- **Work to be completed**
What is needed here is an exact repetition of the records below, beginning at the line that has "organization of the" and stopping after the line that has "rewrite !(bytes_of_app _".

- **Provided information**

Definition az_demo (consent : option (ConsentRequest -> option ConsentDecision)) : AuthzConfig :=
  mkAuthzConfig "https://as" [mkResource "https://api" ["read"; "write"]] (mkCompat false false false false false) false (60 * Second) false ∅
    (Some (mkPAR 0 false)) (Some (mkJAR [] true)) 0 None consent 0 0 "key" None.
Definition az_client (id redirect jwks : string) : OAuthClient :=
  mkOAuthClient id id "" (mkRegistration id [redirect] [GrantTypeAuthorizationCode] ["code"] "" "none" "web" (mkMeta [] "" "" "" "" "") ""
    jwks "" "" [] "" [] "" false) false demo_now demo_now.
Definition az_clients : ClientStore :=
  mkClientStore (<["bank" := az_client "bank" "https://app/cb" ""]> (<["evil" := az_client "evil" "https://app/evil" "K"]> ∅)) ∅.
Definition az_state : AuthzState := mkAuthzState NewGrantStore ∅ (NewMemory 10) None.
Definition az_env (tok : string) (user : option string) : AuthzEnv := mkAuthzEnv demo_now (Some tok) None user.
Definition az_pushed : AuthzState := (PushAuthorize (az_demo None) az_clients az_state demo_now (Some "p1") az_request).1.
Definition az_uri : string := requestURIPrefix +:+ "p1".
Definition az_query : string -> string := query [("client_id", "bank"); ("request_uri", az_uri)].

Lemma az_query_pushed : pushed_query "bank" az_uri az_query.
Proof. repeat split. intros k Hk. repeat (apply elem_of_cons in Hk as [->|Hk]; [done|]). by apply elem_of_nil in Hk. Qed.

(** The parameters of the request, pushed as a form or sent inline; plain inline requests are allowed, and the host is
    asked for consent and approves what it is shown. *)
Definition az_params : list (string * string) :=
  [("response_type", "code"); ("redirect_uri", "https://app/cb"); ("scope", "read"); ("state", "xyz"); ("code_challenge", "challenge");
   ("code_challenge_method", "S256"); ("resource", "https://api")].
Definition az_inline : AuthzConfig :=
  with_require (az_demo (Some (fun cq => Some (mkDecision ConsentApprove (cq_scopes cq) 0 0 "")))) false false.
(* ===== verification/Totp.v ===== *)
(** * Second factors ([internal/totp], [crypto/recoverycode.go] and the TOTP tables of [storage/memory])

    Enrollment, verification of one-time codes and recovery codes, and the pending session that a second
    factor turns into a full one, over the sessions of [Session] and the limiter of [Throttle]. The
    library that checks a code ([pquerna/otp]), the sealing of secrets and SHA-256 are parameters. A
    request reads the clock several times: reading [n] is [clk n]. Requests are atomic. *)

From Stdlib Require Import ZArith Lia String Ascii Sorting.Sorted.
From stdpp Require Import base gmap strings list.
From S2P Require Import Prelude Throttle Session.
Lemma checkRevocation_ok v s e token p s' :
  checkRevocation range v s e token p = (s', Ok tt) ->
  unobjected v s e token p
  ∧ ∀ k en, vs_introspect s' !! k = Some en -> vs_introspect s !! k = Some en ∨ ∃ asked, ae_revocation_answer e = Some (ic_result en, asked).
Proof.
  unfold checkRevocation, IsRevoked, unobjected. destruct (va_revocation v) as [|f|].
  - intros [= <-]. split; [done|by left].
  - destruct (f token p) as [[]|]; [done| |]; [intros [= <-]; split; [|by left]; by left|].
    destruct (va_fail_open v); [|done]. intros [= <-]. split; [|by left]. by right.
  - destruct (String.eqb_spec (p_device p) "") as [?|_]; [intros [= <-]; split; [|by left]; by left|].
    destruct (String.eqb_spec (va_introspect_uri v) "") as [Hu|_].
    { destruct (va_fail_open v); [|done]. intros [= <-]. split; [|by left]. right; right. by split; [|left]. }
    destruct (Lookup _ _ _ _ _ _ _ _) as [m [res|err]] eqn:El.
    + destruct (in_active res) eqn:Ea; [|done]. intros [= <-]. split; [right; left; eauto using Lookup_answers|].
      intros k en. simpl. by eapply Lookup_entries.
    + apply Lookup_error in El as Hn. destruct (va_fail_open v); [|done]. intros [= <-]. split; [right; right; by split; [|right]|].
      intros k en. simpl. by eapply Lookup_entries.
Qed.

(** A state with the same cache of answers. *)
Lemma unobjected_same v s s1 e token p : vs_introspect s1 = vs_introspect s -> unobjected v s1 e token p -> unobjected v s e token p.
Proof. intros Hs. unfold unobjected, answers. by rewrite Hs. Qed.

Lemma bind_and_check_ok v s e r token scheme jkt p s' p' :
  bind_and_check range v s e r token scheme jkt p = (s', Ok p') ->
  p' = (if (jkt =? "")%string then p else set_jkt p jkt) ∧ (jkt ≠ "" -> proof_bound v s e r token scheme jkt)
  ∧ unobjected v s e token p'
  ∧ ∀ k en, vs_introspect s' !! k = Some en -> vs_introspect s !! k = Some en ∨ ∃ asked, ae_revocation_answer e = Some (ic_result en, asked).
Proof.
  unfold bind_and_check. destruct (String.eqb_spec jkt "") as [->|Hj].
  - destruct (checkRevocation _ _ _ _ _ _) as [s1 [[]|]] eqn:Ec; [|done]. intros [= <- <-].
    apply checkRevocation_ok in Ec as [? ?]. by split_and!.
  - destruct (bindDPoP v s e r token scheme jkt) as [s1 [j|]] eqn:Eb; [|done].
    apply bindDPoP_ok in Eb as (-> & Hb & Hi); [|done].
    destruct (checkRevocation _ _ _ _ _ _) as [s2 [[]|]] eqn:Ec; [|done]. intros [= <- <-].
    apply checkRevocation_ok in Ec as [Hu Hc]. rewrite Hi in Hc. split_and!; [done..| |done]. by eapply unobjected_same.
Qed.
(** The lockout check counts holders of users:admin, not holders that remain: when two users hold it and all
    through one role, that role is deleted and nobody is left who can administer the organization. *)
Theorem DeleteRole_locks_out c st roleID row org :
  store_wf st -> roles (st_v10 st) !! roleID = Some row -> r_org row = Some org ->
  role_permits (st_v10 st) roleID PermissionUsersAdmin ->
  (2 <= CountUsersWithPermissionInOrg (st_v10 st) org PermissionUsersAdmin)%nat ->
  (∀ k r, roles (st_v10 st) !! k = Some r -> r_org r = Some org -> role_permits (st_v10 st) k PermissionUsersAdmin -> k = roleID) ->
  (DeleteRole (Some c) st roleID).2 = None
  ∧ CountUsersWithPermissionInOrg (st_v10 (DeleteRole (Some c) st roleID).1) org PermissionUsersAdmin = 0%nat.
Proof.
  intros Hwf Hr Ho Hp Hc Hsole. pose proof (proj2 (DeleteRole_admin_ok c st roleID row org Hr Ho Hp) Hc) as Hok.
  split; [done|]. apply CountUsers_zero. intros u (k & r & _ & Hk & Hko & Hkp). revert Hok Hk Hkp.
  unfold DeleteRole. destruct (RoleByID _ _) as [role|]; [|done]. destruct (delete_refused _ _ _) as [[]|]; [done| |done].
  unfold store_DeleteRole. rewrite Hr. simpl. intros _ [Hne Hk]%lookup_delete_Some.
  rewrite (wf_role_id _ _ _ Hwf _ _ Hk). unfold role_permits. simpl.
  intros (s & id & p & [_ Hs]%lookup_delete_Some & Hin & Hp' & Hn). apply Hne. symmetry. eapply Hsole; [done|done|]. exists s, id, p. done.
Qed.
End Runs.

(** ** Validation *)

(** What the service relies on in a configuration. *)
Record config_ok (c : Config) : Prop := {
  ok_names : NoDup (map p_name (cf_catalog c));
  ok_index : ∀ n, is_Some (cf_index c !! n) ↔ n ∈ map p_name (cf_catalog c);
  ok_seeds : ∀ seed n, seed ∈ cf_seeds c -> n ∈ rs_perms seed -> is_Some (cf_index c !! n);
  ok_reserved : ∀ n, n ∈ [OrgRoleOwner; OrgRoleAdmin; OrgRoleMember] -> n ∈ map rs_name (cf_seeds c);
}.

Lemma add_extra_ok extra catalog index catalog' index' :
  add_extra catalog index extra = Ok (catalog', index') ->
  NoDup (map p_name catalog) -> (∀ n, is_Some (index !! n) ↔ n ∈ map p_name catalog) ->
  NoDup (map p_name catalog') ∧ (∀ n, is_Some (index' !! n) ↔ n ∈ map p_name catalog')
  ∧ ∀ p, p ∈ catalog' -> p ∈ catalog ∨ p ∈ extra.
Proof.
  revert catalog index. induction extra as [|p extra IH]; intros catalog index Heq Hnd Hi; simpl in Heq.
  { simplify_eq. auto. }
  destruct (negb _); [done|]. destruct (index !! p_name p) as [e|] eqn:He.
  - destruct (_ && _); [done|]. destruct (IH _ _ Heq Hnd Hi) as (? & ? & Hp). split; [done|]. split; [done|]. set_solver.
  - assert (Hn : p_name p ∉ map p_name catalog) by (rewrite <- Hi, He; by intros []).
    destruct (IH _ _ Heq) as (? & ? & Hp).
    + rewrite map_app. simpl. apply NoDup_app. split; [done|]. split; [set_solver|apply NoDup_singleton].
    + intros n. rewrite lookup_insert_is_Some', map_app, elem_of_app, Hi. simpl. rewrite list_elem_of_singleton. naive_solver.
    + split; [done|]. split; [done|]. intros q Hq. apply Hp in Hq. set_solver.
Qed.
(* ===== verification/AdminApi.v ===== *)
(** * The organization-scoped admin API ([internal/admin/handlers.go])

    The routes under [/admin/v1/organizations/{orgID}], each behind [RequireAuth], [requireOrgMatch] and
    [RequirePermission] for one permission, over the store of [Tenants]: users, invitations, roles of a user,
    sessions, roles. [admin_serve] is the whole chain. The theorems say who reaches a handler and what the
    handlers do to grants, and that the handlers for roles, sessions and invitations do not look at the
    organization of the row they change. The audit query is not modelled. *)

From Stdlib Require Import ZArith Lia String.
From stdpp Require Import base gmap strings list sorting pretty.
From S2P Require Import Prelude Session Tenants Rbac Organizations.
Lemma nul_split a b x y : no_nul a -> no_nul b -> a +:+ nul +:+ x = b +:+ nul +:+ y -> a = b ∧ x = y.
Proof.
  unfold no_nul. intros Ha Hb He. apply (f_equal list_ascii_of_string) in He.
  rewrite !(bytes_of_app _ (nul +:+ _)), !(bytes_of_app nul) in He. simpl in He.
  apply (before_sep (fun c => negb (c =? "000")%char)) in He as [He1 He2]; [|..|done].
  - by apply bytes_of_inj in He1, He2.
  - apply forallb_forall. intros c Hc%list_elem_of_In. destruct (Ascii.eqb_spec c "000"); [by subst|done].
  - apply forallb_forall. intros c Hc%list_elem_of_In. destruct (Ascii.eqb_spec c "000"); [by subst|done].
Qed.

Lemma parentOf_no_nul res : no_nul res -> no_nul (parentOf res).
Proof.
  unfold parentOf. destruct (pattern_syntax res); [intros _; apply not_elem_of_nil|].
  destruct (before_last_colon res) as [p|] eqn:Hp; [|intros _; apply not_elem_of_nil]. simpl.
  apply before_last_colon_spec in Hp as [rest ->]. unfold no_nul. rewrite (bytes_of_app p). set_solver.
Qed.

Lemma elem_of_numbered {A} (l : list A) i x : (i, x) ∈ numbered l ↔ l !! i = Some x.
Proof.
  unfold numbered. rewrite list_elem_of_lookup. setoid_rewrite list_lookup_imap. split.
  - intros (j & Hj). destruct (l !! j) eqn:Hl; simpl in Hj; [|done]. by simplify_eq.
  - intros Hi. exists i. by rewrite Hi.
Qed.

Section Generalize.
Context (a : UsageAnalysis) (kept : list Permission) (observed : gset string) (groupMin : Z).

Definition nul_free (l : list Permission) : Prop := Forall (fun p => no_nul (pm_action p) ∧ no_nul (pm_resource p)) l.

Record group_ok (k : string) (g : group) : Prop := mkGroupOk {
  gk_nodup : NoDup (gr_indexes g);
  gk_key : group_key (gr_parent g) (gr_extras g) = k;
  gk_extras : gr_extras g ∈ kept ∧ gr_action g = pm_action (gr_extras g) ∧ gr_parent g = parentOf (pm_resource (gr_extras g));
  gk_members : ∀ i, i ∈ gr_indexes g -> ∃ p, kept !! i = Some p ∧ parentOf (pm_resource p) ≠ "" ∧ group_key (parentOf (pm_resource p)) p = k;
}.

- **Exercise response**
    organization of the row they change. The audit query is not modelled. *)

From Stdlib Require Import ZArith Lia String.
From stdpp Require Import base gmap strings list sorting pretty.
From S2P Require Import Prelude Session Tenants Rbac Organizations.
Lemma nul_split a b x y : no_nul a -> no_nul b -> a +:+ nul +:+ x = b +:+ nul +:+ y -> a = b ∧ x = y.
Proof.
  unfold no_nul. intros Ha Hb He. apply (f_equal list_ascii_of_string) in He.
  rewrite !(bytes_of_app _ (nul +:+ _)), !(bytes_of_app nul) in He. simpl in He.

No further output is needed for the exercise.